Uma pesquisa realizada em 25 estados brasileiros revelou que a cada dois minutos cinco mulheres são espancadas no Brasil.
Liguem suas câmeras!! Vejam bocas estouradas, dentes quebrados, braços retorcidos enquanto o brutamontes abaixa as calças e; não uma, mas muitas vezes, introduz seu pênis por todos orifícios que por ali achar. Mas não esqueçam de dar um zoom na expressão de prazer atingido pelo algoz.
Holofotes neles!
Vasculhem endereço, CPF, telefone celular, RG, e tudo o mais, assim como fizeram no caso da enfermeira.
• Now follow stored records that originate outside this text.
(* ===== verification/FileTransfer.v ===== *)
(** * Table files between peers
    ([DownloadFile] of [grpcswarm/chunkstore_server.go] and
    [grpcswarm/providers.go], with [filepath.Join] of the Go library)

    The server streams a file of its store in pieces, through one buffer that
    it cuts down to the size of each read; the client hands the pieces on
    through a pipe.  The file system is a parameter, with the contract of
    [os.File.Read] as its law. *)

From Stdlib Require Import ZArith Lia String Ascii.
From stdpp Require Import gmap strings list sorting pretty.
From S2P Require Import Prelude GoTime GoJson GoJsonFacts Metadata Chunks ChunkServer.

Local Open Scope Z_scope.

(** ** [path/filepath] on Unix *)

Fixpoint split_slash (s : string) : list string :=
  match s with
  | EmptyString => [EmptyString]
  | String c s =>
      if Ascii.eqb c "/" then EmptyString :: split_slash s
      else match split_slash s with
           | [] => [String c EmptyString]
           | x :: l => String c x :: l
           end
  end.

Fixpoint join_slash (l : list string) : string :=
  match l with
  | [] => ""
  | [x] => x
  | x :: l => x +:+ "/" +:+ join_slash l
  end.

(** One component of a path; [stack] holds the components so far, the last one
    first. *)
Definition clean_step (rooted : bool) (stack : list string) (x : string) : list string :=
  if String.eqb x "" || String.eqb x "." then stack
  else if String.eqb x ".." then
    match stack with
    | [] => if rooted then [] else [".."]
    | top :: rest => if String.eqb top ".." then ".." :: stack else rest
    end
  else x :: stack.

Definition is_rooted (s : string) : bool :=
  match s with String c _ => Ascii.eqb c "/" | EmptyString => false end.

Definition filepath_Clean (s : string) : string :=
  let out := join_slash (rev (foldl (clean_step (is_rooted s)) [] (split_slash s))) in
  if is_rooted s then "/" +:+ out else if String.eqb out "" then "." else out.

Definition filepath_Join (elems : list string) : string :=
  match List.filter (λ e, negb (String.eqb e "")) elems with
  | [] => ""
  | l => filepath_Clean (join_slash l)
  end.

(** ** Files *)

Inductive read_err := EOF | ReadErr (e : string).

(** [os.Stat], [os.Open] and [File.Read] into a buffer of the given size. *)
Class FileSystem (F : Type) := {
  fs_Stat : string → result Z;
  fs_Open : string → result F;
  fs_Read : nat → F → (string * option read_err) * F;
}.

(** [rest f] is what has not been read: a read into a buffer that is not empty
    returns a prefix of it that is not empty, or [EOF] at the end. *)
Class FileLaws (F : Type) `{FileSystem F} := {
  rest : F → string;
  Read_eof : ∀ n f, (0 < n)%nat → rest f = "" → (fs_Read n f).1 = ("", Some EOF);
  Read_data : ∀ n f, (0 < n)%nat → rest f ≠ "" → ∃ b, (fs_Read n f).1 = (b, None) ∧
    b ≠ "" ∧ (String.length b ≤ n)%nat ∧ rest f = b +:+ rest (fs_Read n f).2;
}.

Definition downloadChunkSize : nat := 3 * 1024.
Estendendo o tapete da violência, há também aquela que mata e espezinha valores. Todos os dias! É só ligar a TV, ir à internet, ler jornais, revistas, sites de informação... Lá estão! O senhorzinho eleito por milhões de votos está com as cuecas cheias de grana. O juiz é comprado para definir sentenças! O deputado, vereador, prefeito, governador, e os cambal cuja única preocupação no Natal é que tipo de iate vai querer atracado em seu ego medonho, é perdoado por esconder dinheiro público em suas lambanças.
O padre querido da região que bolinava seus coroinhas.
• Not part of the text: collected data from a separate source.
Definition InitLocal (signer : Signer) : M (proc * DBHandle) unit :=
  let* s := gets id in
  let name := h_name s.2 in
  wrap_err ("failed to exec 'CREATE DATABASE " +:+ name +:+ ";': ")
    (with_sqldb (λ h, sql_Exec h (CreateDatabase name))) ;;*
  wrap_err "failed to commit db creation: " (with_sqldb (λ h, sql_Exec h CommitTransaction)) ;;*
  wrap_err "failed to close db connection after init local: " (with_sqldb sql_Close) ;;*
  wrap_err "failed to re-open db after local init: "
    (assign_sqldb (openDB (h_workingDir s.2) (GetID signer) name)) ;;*
  wrap_err "failed to use db after init local: " (with_sqldb (λ h, sql_Exec h (UseDatabase name))) ;;*
  let* commit := wrap_err "failed to retrieve init commit: " (with_sqldb first_commit_on) in
  match Sign signer (c_Hash commit) with
  | Ok signature =>
      wrap_err ("failed to create signature tag (" +:+ signature +:+ ") for init commit ("
                  +:+ c_Hash commit +:+ "): ")
        (with_sqldb (λ h, sql_Exec h (DoltTag (PublicKey signer) (GetID signer) (signer_email (GetID signer))
                                        signature (c_Hash commit)))) ;;*
      modify (λ s, (s.1, mkDBHandle (h_name s.2) (h_workingDir s.2) true (h_sqldb s.2)))
  | Err e => fail ("failed to sign init commit '" +:+ c_Hash commit +:+ "': " +:+ e)
  | Panic e => panic e
  end.

Definition GetFilePath (d : DBHandle) : string := h_workingDir d +:+ "/" +:+ h_name d.

(** The connection is not given back. *)
Definition GetChunkStore : M (proc * DBHandle) CS :=
  wrap_err "failed to retrieve db connection: " (with_sqldb sql_Conn) ;;*
  let* s := gets id in
  let* env := wrap_err "failed to retrieve multi repo env: "
                (with_sqldb (λ h, on_handle h (λ dsn w, (drv_Raw dsn w, w)))) in
  match env with
  | None => fail "multi repo env not found"
  | Some GetEnv =>
      match GetEnv (h_name s.2) with
      | None => fail "failed to retrieve db env"
      | Some cs => ret cs
      end
  end.

(** [stoppers] are the answers of the registered stoppers, in the order of the
    iteration; the errors are joined. *)
Definition join_errs (l : list string) : option string :=
  match l with
  | [] => None
  | e :: l => Some (foldl (λ acc x, acc +:+ "; " +:+ x) e l)
  end.

Definition db_Close (stoppers : list (result unit)) : M (proc * DBHandle) unit :=
  let errs := omap (λ r, match r with Err e => Some e | _ => None end) stoppers in
  let* s := gets id in
  let* r := match h_sqldb s.2 with
            | None => ret (Ok tt)
            | Some _ => attempt (with_sqldb sql_Close)
            end in
  match join_errs (errs ++ match r with Err e => [e] | _ => [] end) with
  | None => ret tt
  | Some e => fail e
  end.

(** *** Nodes *)

Definition Register (repo : RepoID) (picker : P) : M proc unit :=
  modify (λ p, mkProc (pr_world p) (pr_handles p) (pr_next p) (pr_conns p)
                 (RegisterSwarmProviders repo (Some picker) (pr_registry p))).
Definition Unregister (repo : RepoID) : M proc unit :=
  modify (λ p, mkProc (pr_world p) (pr_handles p) (pr_next p) (pr_conns p)
                 (UnregisterSwarmProviders repo (pr_registry p))).

(** A node that is open: its configuration, its database and whether it owns
    it. *)
Record NodeHandle := mkNodeHandle { nh_cfg : NodeConfig; nh_db : DBHandle; nh_ownsDB : bool }.

(** [db] is the database of the configuration, if it gives one, and [picker]
    what [Transport.Providers()] returns.  An error of [EnsureSwarmRemote] is
    dropped. *)
Definition OpenNode (cfg : NodeConfigIn) (db : option DBHandle) (picker : P) : M proc NodeHandle :=
  let* c := of_result (OpenNode_config cfg) in
  let* d := match db with
            | Some d => ret d
            | None => Open (in_Dir cfg) (RepoName (in_Repo cfg)) true (in_Signer cfg)
            end in
  Register (cfg_Repo c) picker ;;*
  ignore (on_handle (h_sqldb d) (λ _, EnsureSwarmRemote (HW:=self_world W) (cfg_Repo c))) ;;*
  ret (mkNodeHandle c d (match db with Some _ => false | None => true end)).

Definition node_Close (n : NodeHandle) : M proc unit :=
  Unregister (cfg_Repo (nh_cfg n)) ;;*
  if negb (nh_ownsDB n) then ret tt else
  λ p, let '(r, s) := db_Close [] (p, nh_db n) in (r, s.1).
End lifecycle.

(** ** Handles *)

Section handles.
Context {W P : Type} `{D : Dolt W} `{DR : Driver W}.
Local Abbreviation proc := (Proc W P).

(** The numbers of the handles come from a counter. *)
Definition proc_wf (p : proc) : Prop := ∀ i dsn, pr_handles p !! i = Some dsn → (i < pr_next p)%nat.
O pai que mata sua filha; o filho que mata seu pai.
O STJ que decide quem manda e quem abaixa a cabeça... O ministro de seu próprio culhão quer que o povo engula suas “leis particulares”.
Eu aqui penso em poesia e em como não me desmemoriar diante dessas “majestosas” invasões diárias, que com efeito conta-gotas ou cachoeira, massacra neurônios, almas, leveza e por que não dizer: Massacra sonhos!
Quais sonhos?
Aquele em que deseja um mundo melhor lá adiante... Para seu filho, neto, bisneto; onde o sorriso seja realmente um SORRISO. Onde as lágrimas sejam realmente LÁGRIMAS. Onde quem governa esteja realmente para GOVERNAR. Quem é eleito para cuidar, realmente CUIDE!
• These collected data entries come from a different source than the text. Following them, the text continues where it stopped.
(* ===== verification/Peers.v ===== *)
(** * Peers and connections ([integration/p2p/p2p.go])

    The manager keeps what it knows of every peer and a client per gossip
    peer; providers are chosen among the clients.  The libp2p host, gRPC
    connections and the clock are a parameter: the state [H] of the host and
    the calls that the code makes.  Notifications on channels and the per-peer
    mutexes are left out: every operation runs to completion. *)

From Stdlib Require Import ZArith Lia String Ascii.
From stdpp Require Import gmap strings list sorting pretty.
From S2P Require Import Prelude.

Local Open Scope Z_scope.

(** [t.Add(d)] *)
Definition time_Add (t : Time) (d : Z) : Time :=
  mkTime (t_sec t + (t_nsec t + d) / 1000000000) ((t_nsec t + d) mod 1000000000) (t_off t).

(** ** The host *)

Record AddrInfo := mkAddrInfo { ai_ID : string; ai_Addrs : list string }.

Class Host (H C : Type) := {
  host_ID : string;                               (* host.ID() *)
  pid_String : string → string;                   (* peer.ID.String() *)
  pid_Decode : string → result string;            (* peer.Decode *)
  Now : H → Time * H;
  Connected : string → H → bool;                  (* Connectedness(pid) == Connected *)
  HostPeers : H → nat;                            (* len(Network().Peers()) *)
  PeerAddrs : string → H → list string;           (* Peerstore().Addrs *)
  AddAddrs : string → list string → H → H;
  Connect : AddrInfo → M H unit;
  ClosePeer : string → H → H;
  Protect : string → H → H;
  Unprotect : string → H → H;
  Dial : string → M H C;                          (* grpc.Dial *)
  Ping : C → M H unit;
  CloseConn : C → H → H;
}.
Sonhos simples, mas rasgados e alguns até condenados a não mais existir.
De toda forma, escolhi hoje a história da Nilda (uma menina), pois retrata vergonhas repugnantes de quem foi brutalmente violentada e morta sob o teto da ditadura militar; uma morte que não foi filmada e nem mostrada como se deveria. Mas documentada!
Além de que, a intenção é a de que a amnésia providencial de alguns que viveram sob este regime, possa esfacelar-se. E, claro, deixar com que a minha sanidade, diante da insanidade, não se detenha, tão pouco se constranja e vire o rosto para a impunidade daqueles que andam absolutos por esse nosso país com os mesmos pés que chutaram e pisotearam corpos indefesos, ou ainda, afagam seus queridos, com as mesmas mãos que empunharam facas, fuzis, fios elétricos, paus de araras e tantos acessórios da crueldade psicótica. Esta crônica/artigo é o início de uma investigação particular. Escrever histórias que não foram justiçadas e que propositadamente caem no abismo do esquecimento de quem possa usufruir da isenção de tantas atrocidades.
A psicopatia da enfermeira é, sem sombra de dúvidas, um câncer muito antigo na história da humanidade dos horrores.